IMF ile uzlaşmaya varılan üç yıllık stand-by düzenlemesinin ana hatları dün açıklandı. İçerik açıdan programda şaşırtıcı bir şey yok.
Kısaca, yeni üç yıllık program, daha önce rakamsal açıdan ayrıntılarıyla verilen katılım öncesi ekonomik programın aynısı. Beklendiği gibi, içi doldurulmaya çalışılmış.
Yeni program, katılım öncesi programın rakamsal hedeflerine nasıl varılıp, istikrarın sağlanıp kalıcı olmasının altyapısını oluşturmaya çalışıyor. Tüm geçmiş programlarda olduğu gibi, ekonomik büyüme önümüzdeki dönemde yüzde 5 olarak hedefleniyor. Gerçekte ne olacağı birçok değişkene bağlı. Bu değişkenleri bir başka yazıda ele alacağım.
Enflasyonun üç yıl içinde yüzde 4’e düşürülmesi hedefleniyor. Bu konuda önemli haber Merkez Bankası’nın ‘enflasyon hedeflemesi’ çerçevesinde para politikası uygulamasına en geç 2006 yılı başında geçeceğidir. Aynı zamanda, kısa bir süre içinde para politikası uygulamasında daha fazla şeffaflığın getirileceğinin açıklanmış olması son derece sevindiricidir. Bu yaklaşım enflasyon hedeflemesinin kredibilitesini artıracaktır.
YAPISAL REFORMLAR
Kamu finansmanında disiplinin devam etmesi istikrar programlarının geleceği açısından hayati önemdedir. Ekonomik istikrarın sağlanıp kalıcı olması açısından hayati önem taşıyan bir başka boyut kazanımların kalıcılığını sağlayacak olan yapısal reformların tamamlanıp kararlılıkla uygulanmasıdır.

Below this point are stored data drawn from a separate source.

(** X17.  [pHom] is the running sum, from 0, and [pVar] the running
    difference, from 1, of the same terms
    [safe_exp(posteriorProb - posteriorNormalizer)], one per homozygous combo
    in list order, each partial result rounded to [long double];
    heterozygous combos contribute to neither.  A site without a homozygous
    combo has [pHom = 0] and [pVar = 1], and passes line 447 exactly when
    [PVL <= 1]. *)
Theorem posterior_accumulators (p : Parameters) (s : Site) :
  let r := siteReport p s in
  let combos := rep_genotypeCombos r in
  let d := rep_decision r in
  let term (gc : GenotypeCombo) :=
    safe_exp (ld_sub (posteriorProb gc)
                (logsumexp_probs (map posteriorProb combos))) in
  pHom d = fold_left (fun acc gc => ld_add acc (term gc))
             (filter isHomozygous combos) 0
  /\ pVar d = fold_left (fun acc gc => ld_sub acc (term gc))
                (filter isHomozygous combos) 1
  /\ (Forall (fun gc => isHomozygous gc = false) combos ->
      pHom d = 0 /\ pVar d = 1 /\ (passesPVL p d = true <-> PVL p <= 1)).
Proof.
  cbv zeta. rewrite siteReport_decision.
  destruct (siteDecision_accumulators (rep_genotypeCombos (siteReport p s)))
    as [Ehom Evar].
  unfold posteriorNormalizer in Ehom, Evar.
  split; [exact Ehom|]. split; [exact Evar|].
  intros Hhet.
  pose proof (filter_none isHomozygous _ Hhet) as Enone.
  rewrite passesPVL_iff, Ehom, Evar, Enone. cbn [fold_left].
  rewrite ld_sub_1_0.
  split; [reflexivity|]. split; [reflexivity|]. split; lra.
Qed.

(** ** What [unique()] drops *)

Lemma unique_after_represented {A : Type} (eq : A -> A -> bool) (l : list A) :
  forall kept x, In x l ->
    eq kept x = true
    \/ exists y, In y (unique_after eq kept l) /\ (y = x \/ eq y x = true).
Proof.
  induction l as [|z l IH]; intros kept x Hin; [destruct Hin|].
  cbn [unique_after]. destruct (eq kept z) eqn:Ez.
  - destruct Hin as [<-|Hin]; [left; exact Ez|].
    apply IH. exact Hin.
  - right. destruct Hin as [<-|Hin].
    + exists z. split; [left; reflexivity|left; reflexivity].
    + destruct (IH z x Hin) as [Ex|(y & Hy & Hrep)].
      * exists z. split; [left; reflexivity|right; exact Ex].
      * exists y. split; [right; exact Hy|exact Hrep].
Qed.

(** X18.  Every combo the search returned is in the site's list or has a
    combo in the list that [operator==] reports equal to it: [unique()]
    drops a combo only next to a kept one that equals it. *)
Theorem dropped_combo_has_equal_kept (p : Parameters) (s : Site) :
  let r := siteReport p s in
  forall c,
    In c (searchCombos p s (siteAlleles (rep_data r)) (rep_likelihoods r)) ->
    exists kept,
      In kept (rep_genotypeCombos r)
      /\ (kept = c \/ GenotypeCombo_eq kept c = true).
Proof.
  cbv zeta.
  pose proof (siteReport_cases p s) as C. cbv zeta in C. destruct C as [Edata _].
  rewrite Edata, siteReport_likelihoods, siteReport_combos.
  set (found := searchCombos p s _ _). intros c Hin.
  apply (list_sort_In gcrSorter found) in Hin.
  unfold sortUnique, list_unique.
  destruct (list_sort gcrSorter found) as [|x l]; [destruct Hin|].
  destruct Hin as [<-|Hin].
  - exists x. split; [left; reflexivity|left; reflexivity].
  - destruct (unique_after_represented GenotypeCombo_eq l x c Hin)
      as [Ex|(y & Hy & Hrep)].
    + exists x. split; [left; reflexivity|right; exact Ex].
    + exists y. split; [right; exact Hy|exact Hrep].
Qed.

(** ** The failed-site file (lines 591-603) *)

(** X19.  A processed site writes to the failed-site file exactly when the
    test of line 447 fails and a failed-site file is configured, whatever its
    combo list holds; it then writes one line for every genotype allele that
    is not of reference type, in the order of the genotype alleles, each with
    the sequence name, the position as an [unsigned long] and that position
    plus the allele's length, and it writes no record. *)
Theorem failed_site_lines (p : Parameters) (s : Site) :
  let r := siteReport p s in
  rep_failed r
  = (if negb (passesPVL p (rep_decision r)) && negb (failedFile p =? "")%string
     then failedLines s (siteAlleles (siteData s))
     else [])
  /\ map failed_allele (failedLines s (siteAlleles (siteData s)))
     = filter (fun ga => negb (AlleleType_eqb (type ga) ALLELE_REFERENCE))
         (siteAlleles (siteData s))
  /\ (forall line, In line (rep_failed r) ->
        failed_sequence line = currentSequenceName s
        /\ failed_start line = (currentPosition s mod 2 ^ 64)%Z
        /\ failed_end line
           = ((failed_start line + length (failed_allele line)) mod 2 ^ 64)%Z
        /\ type (failed_allele line) <> ALLELE_REFERENCE
        /\ In (failed_allele line) (siteAlleles (siteData s)))
  /\ (rep_failed r <> [] -> rep_out r = Some []).
Proof.
  cbv zeta.
  assert (Hlines : forall line,
            In line (failedLines s (siteAlleles (siteData s))) ->
            failed_sequence line = currentSequenceName s
            /\ failed_start line = (currentPosition s mod 2 ^ 64)%Z
            /\ failed_end line
               = ((failed_start line + length (failed_allele line)) mod 2 ^ 64)%Z
            /\ type (failed_allele line) <> ALLELE_REFERENCE
            /\ In (failed_allele line) (siteAlleles (siteData s))).
  { intros line Hin. unfold failedLines in Hin. cbv zeta in Hin.
    apply in_map_iff in Hin. destruct Hin as (ga & <- & Hga).
    apply filter_In in Hga. destruct Hga as [Hga Etype].
    cbn. repeat split; try exact Hga.
    intros E. rewrite E in Etype. discriminate Etype. }
  pose proof (siteReport_cases p s) as C. cbv zeta in C. destruct C as [Edata C].
  rewrite Edata in C.
  assert (Efailed :
    rep_failed (siteReport p s)
    = (if negb (passesPVL p (rep_decision (siteReport p s)))
          && negb (failedFile p =? "")%string
       then failedLines s (siteAlleles (siteData s))
       else [])
    /\ (rep_failed (siteReport p s) <> [] -> rep_out (siteReport p s) = Some [])).
  { destruct (rep_genotypeCombos (siteReport p s)) as [|front rest].
    - destruct C as (_ & C).
      destruct (passesPVL p _); destruct C as [Eout E]; rewrite E.
      + split; [reflexivity|]. intros Hne. contradiction.
      + split; [|intros _; exact Eout].
        destruct (failedFile p =? "")%string; reflexivity.
    - destruct C as (best & _ & C).
      destruct (passesPVL p _).
      + destruct C as [E _]. rewrite E.
        split; [reflexivity|]. intros Hne. contradiction.
      + destruct C as (Eout & _ & E). rewrite E.
        split; [|intros _; exact Eout].
        destruct (failedFile p =? "")%string; reflexivity. }
  destruct Efailed as [Efailed Hout].
  split; [exact Efailed|]. split; [|split].
  - unfold failedLines. cbv zeta. rewrite map_map. cbn. apply map_id.
  - intros line Hin. rewrite Efailed in Hin.
    destruct (_ && _); [apply Hlines; exact Hin|destruct Hin].
  - exact Hout.
Qed.

End FurtherProperties.

(** * The embedding at concrete sites *)

Lemma Rltb_irrefl (x : R) : Rltb x x = false.
Proof.
  unfold Rltb. destruct (Rlt_dec x x) as [Hlt|_]; [lra|reflexivity].
Qed.

Lemma Rltb_true (x y : R) : x < y -> Rltb x y = true.
Proof.
  intros Hlt. unfold Rltb. destruct (Rlt_dec x y) as [_|Hge]; [reflexivity|contradiction].
Qed.

Lemma Rleb_true (x y : R) : x <= y -> Rleb x y = true.
Proof.
  intros Hle. unfold Rleb. destruct (Rle_dec x y) as [_|Hgt]; [reflexivity|contradiction].
Qed.

(** The [logsumexp] of a single value is that value, so for a lone
    homozygous combo the loop adds [safe_exp(0) = 1] to [pHom = 0], which is
    exact. *)
Lemma homOnly_pHom :
  pHom (@siteDecision nat unit unit homOnlyHelpers [homRef]) = 1.
Proof.
  destruct (@siteDecision_accumulators nat unit unit homOnlyHelpers [homRef])
    as [E _].
  rewrite E. unfold posteriorNormalizer.
  cbn [filter isHomozygous homOnlyHelpers demoHelpers fold_left map
       posteriorProb homRef demoCombo logsumexp_probs safe_exp fold_right].
  rewrite exp_0, Rplus_0_r, ln_1, ld_sub_diag, exp_0. apply ld_add_0_1.
Qed.

Lemma homOnly_combos (p : Parameters) :
  rep_genotypeCombos (@siteReport nat unit unit homOnlyHelpers p demoSite)
  = [homRef].
Proof.
  rewrite siteReport_combos. unfold searchCombos.
  destruct (expectationMaximization p); reflexivity.
Qed.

Bu çerçevede, sosyal güvenlik ve vergi sistemlerinde yapılacak yapısal reformlar öne çıkmaktadır. Sosyal güvenlik sisteminin bütçeden aldığı katkı bu yıl milli gelirimizin yüzde 4.5’i olmuştur. Program, bu oranın önümüzdeki üç yıl içinde aynı düzeyde tutulmasını hedeflemektedir. Uzun dönemde de, sosyal güvenlik sisteminin bütçeden alacağı katkının yüzde 1’e düşürülmesi hedeflenmektedir.
Uzun dönemi şimdiden tartışmak fazla bir anlam ifade etmez. Ama, kısa dönemde bu alanda yapılacak reform çok iddialı görünmemektedir. Göreli olarak, sosyal güvenlik sisteminin açıklarını sabit tutmak da bir çaba ister. Yıkımın kontrolü anlamına gelir.Ama, gösterilecek çaba yeterli görünmemektedir. Daha büyük bir çaba gösterilip sosyal güvenlik sisteminin açıklarını daha hızlı indirmek üzere Dünya Bankası desteği aranmalıdır. Kısa vadede sistemin bütçeden alacağı katkı milli gelirin yüzde 3’üne düşürülmeye çalışılmalıdır.
Vergi tabanını genişletme projesi bu aşamada havada kalmaktadır. Ne yapılacağının ayrıntıları henüz bilinmemektedir. Ama, bu konunun da gündeme gelmiş olması sevindiricidir. Niyet mektubunda bu konuda mutlaka daha ayrıntılı bilgiler yer alacaktır. Vergi idaresinin özerkleştirilmesiyle vergi tabanının arzu edildiği ölçüde genişletilmesi mümkün görünmemektedir.
TAZE PARA YOK
Beklendiği gibi, yeni üç yıllık program içinde IMF’den taze para gelmeyecek. Yaklaşık 15 milyar dolar ödeyeceğimiz üç yıllık dönemde IMF’den 10 milyar dolar kaynak alacağız. Yani, üç yıllık dönemde IMF’ye net borç ödeyicisi durumunda olacağız.
2005 yılında IMF’ye ödenecek borçların bir bölümünün 2006 yılına kaydırılmış olması ve 10 milyar dolarlık 12 taksitte IMF’den gelecek paranın beş taksitinin 2005 yılında gelecek olması nedeniyle, 2005 yılı IMF ödemeleri açısından rahat geçecektir. Asıl net borç ödemesi 2006 ve 2007 yıllarında gerçekleşecektir. Kısacası, IMF’den gelecek para IMF borçlarının ödenmesini bir süre erteleyen bir mekanizmadan başka bir şey değildir. Bu yaklaşım da hem IMF açısından hem de Türkiye açısından çok doğaldır.